Lemma successful_job_not_repeated_witness :
  ∃ q1 q2, consume_one ToyQueue.filled (λ _, None) = Some q1 ∧
    qu_handled q1 = qu_handled ToyQueue.filled ++ [ToyQueue.job] ∧
    quiet q1 [] [] ∧ deliver (later q1 (3600 * second)) ToyQueue.message (λ _, None) = Some q2 ∧
    qu_handled q2 = qu_handled q1 ++ [] ∧ qu_retries q2 = [].
Proof.
  apply (successful_job_not_repeated ToyQueue.filled ToyQueue.job ToyQueue.message (λ _, None) (3600 * second)).
  - split; [done| |done|done| |].
    + by split.
    + vm_compute. done.
    + split; [done|]. vm_compute. lia.
  - by eexists.
  - done.
  - done.
Defined.
(** [Replay] when every call it makes succeeds. *)
Lemma Replay_exec m id mg sr rc entry mv sim info2 :
  mgr_sims m !! id = Some mg → mgr_heap m !! mg_sim mg = Some sr →
  json_UnmarshalRunConfig (si_Config (mg_info mg)) = Ok rc → rc_Seed rc ≤ 2 ^ 63 - 1 →
  find_entry (mgr_registry m) (request_of id rc) = Ok entry → en_Factory entry = Some mv →
  snd (st_UpsertModel (mgr_store m) (en_Info entry)) = None →
  build entry mv "" (request_of id rc) = Done (Ok (sim, info2)) → sim_state sim = StateIdle →
  ∃ m3, Replay m id = Done (m3, None) ∧
    mgr_sims m3 !! id = Some (mkManaged (length (mgr_heap m)) mv info2) ∧
    mgr_heap m3 !! length (mgr_heap m) = Some (set_state (Manager__observe m sim) StateRunning None 0) ∧
    mgr_heap m3 !! mg_sim mg = Some (fst (Simulation__Stop sr)).
Proof using Type.
  intros Hm Hs Hun Hseed Hf Hfac Hup Hb Hidle. unfold Replay, lookup_sim, deref. rewrite Hm, Hs. cbn [obind].
  destruct (stopped_sim sr) as (_ & _ & Hstop). destruct (Simulation__Stop sr) as [s1 err].
  cbn [fst snd] in *. rewrite Hstop, Hun. cbn [wrap_err]. fold (request_of id rc).
  unfold instantiate. cbn [request_of cr_Seed]. fold (request_of id rc).
  destruct (Z.ltb_spec (2 ^ 63 - 1) (rc_Seed rc)); [lia|].
  cbn [mgr_registry store_sim set_heap mgr_store set_store mgr_heap mgr_sims].
  rewrite Hf, Hfac. destruct (st_UpsertModel (mgr_store m) (en_Info entry)) as [st e]. cbn [snd] in Hup. subst e.
  rewrite Hb. cbn [obind]. unfold deref.
  cbn [mgr_heap set_sims set_heap mg_sim store_sim set_store mgr_sims].
  rewrite length_insert, lookup_app_r by (rewrite length_insert; lia).
  rewrite length_insert, Nat.sub_diag. cbn [lookup list_lookup obind].
  unfold Simulation__Start, begin. unfold Manager__observe in *. cbn [mgr_met set_heap set_store store_sim].
  rewrite decide_False by (by destruct (mgr_met m); cbn; rewrite Hidle).
  eexists. split; [reflexivity|]. unfold updateStatus.
  cbn [mgr_sims mgr_heap set_watchers set_store store_sim set_heap set_sims]. split_and!.
  - by rewrite lookup_insert_eq.
  - apply list_lookup_insert_eq. rewrite length_app, length_insert. cbn. lia.
  - pose proof (lookup_lt_Some _ _ _ Hs). rewrite list_lookup_insert_ne by lia.
    rewrite lookup_app_l by (rewrite length_insert; lia). by apply list_lookup_insert_eq.
Qed.

(** [Replay] re-runs a simulation from its beginning: however far the simulation created by a
    request has run, replaying it stops it and starts a simulation that is equal, model state,
    world, executor and configuration, to the one [Create] built, before its first step.  The
    registry must be unchanged and name its models in ASCII, the store must accept the model again,
    and the model must configure itself alike from every text of the stored configuration
    document. *)
Lemma Replay_again m newID req m1 info mg s0 m2 :
  Manager__Create m newID req = Done (m1, Ok info) →
  mgr_sims m1 !! si_ID info = Some mg → mgr_heap m1 !! mg_sim mg = Some s0 →
  newID ≠ ""%string → reg_ok (mgr_registry m) → ascii_models (mgr_registry m) → no_at (cr_ModelID req) →
  stable_config (mg_model mg) (cr_Config req) →
  mgr_registry m2 = mgr_registry m → mgr_sims m2 !! si_ID info = Some mg →
  is_Some (mgr_heap m2 !! mg_sim mg) →
  (∀ i, snd (st_UpsertModel (mgr_store m) i) = None → snd (st_UpsertModel (mgr_store m2) i) = None) →
  ∃ m3 mg' s, Replay m2 (si_ID info) = Done (m3, None) ∧ mgr_sims m3 !! si_ID info = Some mg' ∧
    mgr_heap m3 !! mg_sim mg' = Some (Manager__observe m2 (set_state (set_observed s0 None) StateRunning None 0)) ∧
    mgr_heap m3 !! mg_sim mg = Some s ∧ sim_state s ≠ StateRunning ∧ sim_state s ≠ StatePaused.
Proof using L CL.
  intros Hcr Hmg Hs0 Hnew Hreg Hascii Hno Hst Hr2 Hm2 [sr Hsr] Hup. unfold Manager__Create in Hcr.
  inv_bind Hcr as [mi r] Hi. destruct r as [mg0|]; [|done].
  destruct (instantiate_Ok _ _ _ _ _ Hi) as (entry & sim & Hseed & Hf & Hfac & Hb & Hh & Hheap & Hsims & Hup0).
  destruct (st_CreateSimulation (mgr_store mi) (mg_info mg0)) as [st' rc] eqn:Ecr.
  destruct rc as [info'|]; [|done]. cbn [wrap_err] in Hcr. injection Hcr as <- <-.
  cbn [mgr_sims set_sims] in Hmg. rewrite lookup_insert_eq in Hmg. injection Hmg as <-.
  cbn [mg_sim mg_model mgr_heap set_sims set_store] in *.
  assert (s0 = Manager__observe m sim) as ->.
  { rewrite Hheap, Hh, lookup_app_r, Nat.sub_diag in Hs0 by lia. by injection Hs0. }
  destruct (build_again entry (mg_model mg0) newID req sim (mg_info mg0) Hb Hst Hnew)
    as (mode & Hidle & Hobs & Hne & Hmode & Hmar & Hagain).
  destruct (find_entry_registered _ _ _ Hf) as [k [Hid1 Hv1]%Hascii].
  destruct (create_returns _ _ _ _ Ecr) as [Hid Hconf]; [by eapply run_config_document|].
  destruct (run_config_round_trip (request_config entry mode req) _ _ (conj Hid1 (conj Hv1 Hmode)) Hmar Hconf) as (model' & Hun & Hsame).
  destruct (Hagain model' ""%string Hsame) as [info2 Hb2]. rewrite <- Hid in Hb2.
  destruct (stopped_sim sr) as (Hn1 & Hn2 & _).
  destruct (Replay_exec m2 (si_ID info') _ sr _ entry (mg_model mg0) sim info2 Hm2 Hsr Hun)
    as (m3 & Hrep & Hs3 & Hh3 & Ho3); [done| |done|by apply Hup|exact Hb2|done|].
  - rewrite Hr2. by eapply find_entry_again.
  - exists m3. do 2 eexists. split; [done|]. split; [done|]. split; [|done]. cbn [mg_sim]. rewrite Hh3. f_equal.
    unfold Manager__observe, SetStepObserver, set_observed, set_state. destruct sim. cbn in Hobs. subst.
    by destruct (mgr_met m), (mgr_met m2).
Qed.
(** When the store does not take the model, [Replay] fails, but the simulation has been stopped. *)
Lemma Replay_refused m id mg :
  mgr_sims m !! id = Some mg → is_Some (mgr_heap m !! mg_sim mg) →
  (∀ i, is_Some (st_UpsertModel (mgr_store m) i).2) →
  ∃ m3 e s, Replay m id = Done (m3, Some e) ∧ mgr_sims m3 !! id = Some mg ∧ mgr_heap m3 !! mg_sim mg = Some s ∧
    sim_state s ≠ StateRunning ∧ sim_state s ≠ StatePaused.
Proof using Type.
  intros Hm [sr Hsr] Hno. unfold Replay, lookup_sim, deref. rewrite Hm, Hsr. cbn [obind].
  destruct (stopped_sim sr) as (Hn1 & Hn2 & Hstop). destruct (Simulation__Stop sr) as [s1 err]. cbn [fst snd] in *.
  rewrite Hstop. pose proof (lookup_lt_Some _ _ _ Hsr) as Hlt.
  destruct (json_UnmarshalRunConfig _) as [rc|]; cbn [wrap_err].
  2: { do 2 eexists. exists s1. split; [done|]. split; [done|]. split; [|done]. by apply list_lookup_insert_eq. }
  unfold instantiate. destruct (_ <? _).
  { do 2 eexists. exists s1. split; [done|]. split; [done|]. split; [|done]. by apply list_lookup_insert_eq. }
  destruct (find_entry _ _) as [entry|].
  2: { do 2 eexists. exists s1. split; [done|]. split; [done|]. split; [|done]. by apply list_lookup_insert_eq. }
  destruct (en_Factory entry) as [mv|].
  2: { do 2 eexists. exists s1. split; [done|]. split; [done|]. split; [|done]. by apply list_lookup_insert_eq. }
  cbn [mgr_store store_sim set_heap]. destruct (Hno (en_Info entry)) as [e He].
  destruct (st_UpsertModel (mgr_store m) (en_Info entry)) as [st er]. cbn in He. subst er.
  do 2 eexists. exists s1. split; [done|]. split; [done|]. split; [|done]. by apply list_lookup_insert_eq.
Qed.
End manager.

> _Task to complete_
Your answer should consist of each line above in which "None" appears.

> _Result of this exercise_
  ∃ q1 q2, consume_one ToyQueue.filled (λ _, None) = Some q1 ∧
    quiet q1 [] [] ∧ deliver (later q1 (3600 * second)) ToyQueue.message (λ _, None) = Some q2 ∧
  apply (successful_job_not_repeated ToyQueue.filled ToyQueue.job ToyQueue.message (λ _, None) (3600 * second)).
  snd (st_UpsertModel (mgr_store m) (en_Info entry)) = None →
  ∃ m3, Replay m id = Done (m3, None) ∧
    mgr_heap m3 !! length (mgr_heap m) = Some (set_state (Manager__observe m sim) StateRunning None 0) ∧
  (∀ i, snd (st_UpsertModel (mgr_store m) i) = None → snd (st_UpsertModel (mgr_store m2) i) = None) →
  ∃ m3 mg' s, Replay m2 (si_ID info) = Done (m3, None) ∧ mgr_sims m3 !! si_ID info = Some mg' ∧
    mgr_heap m3 !! mg_sim mg' = Some (Manager__observe m2 (set_state (set_observed s0 None) StateRunning None 0)) ∧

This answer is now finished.